RECORD SET:
(** X6: [add_user] fails with [Conflict] (HTTP 400) and changes
    nothing when the name is in the directory; otherwise it appends
    the user, after which [get_users] lists the old names followed by
    the new one.  Either way the name is in the directory afterwards,
    and a directory with distinct names keeps distinct names. *)
Theorem X6_add_user :
  forall (w : World) (name token token' : str),
    (user_in w name ->
     exists e, add_user name token w = (Raise e, w)
               /\ Conflict e /\ http_status e = 400%Z)
    /\ (~ user_in w name ->
        add_user name token w
        = (Ok (lit "User added successfully"),
           set_users (fun users => users ++ [mkUser name]) w)
        /\ fst (get_users token' (snd (add_user name token w)))
           = Ok (map user_name (users_collection w) ++ [name]))
    /\ user_in (snd (add_user name token w)) name
    /\ (UsersUnique w -> UsersUnique (snd (add_user name token w))).
Proof.
  intros w name token token'. rewrite add_user_run.
  destruct (is_some _) eqn:E.
  - assert (H : user_in w name) by (apply existing_user_iff, E).
    split; [|split; [|split]].
    + intros _. eexists. split; [reflexivity|].
      split; [right; reflexivity | reflexivity].
    + intros N. contradiction.
    + exact H.
    + auto.
  - assert (H : ~ user_in w name).
    { rewrite <- existing_user_iff, E. discriminate. }
    split; [|split; [|split]].
    + intros H'. contradiction.
    + intros _. split; [reflexivity|].
      unfold get_users. run. unfold Coll.insert_one.
      rewrite map_app. reflexivity.
    + exists (mkUser name). simpl. unfold Coll.insert_one.
      rewrite in_app_iff. simpl. auto.
    + intros U. generalize (add_user_unique w name token U).
      rewrite add_user_run, E. auto.
Qed.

BRIEF: Pull each line that includes the word "intros" out of the material above.

RESPONSE AREA:
  intros w name token token'. rewrite add_user_run.
    + intros _. eexists. split; [reflexivity|].
    + intros N. contradiction.
    + intros H'. contradiction.
    + intros _. split; [reflexivity|].
    + intros U. generalize (add_user_unique w name token U).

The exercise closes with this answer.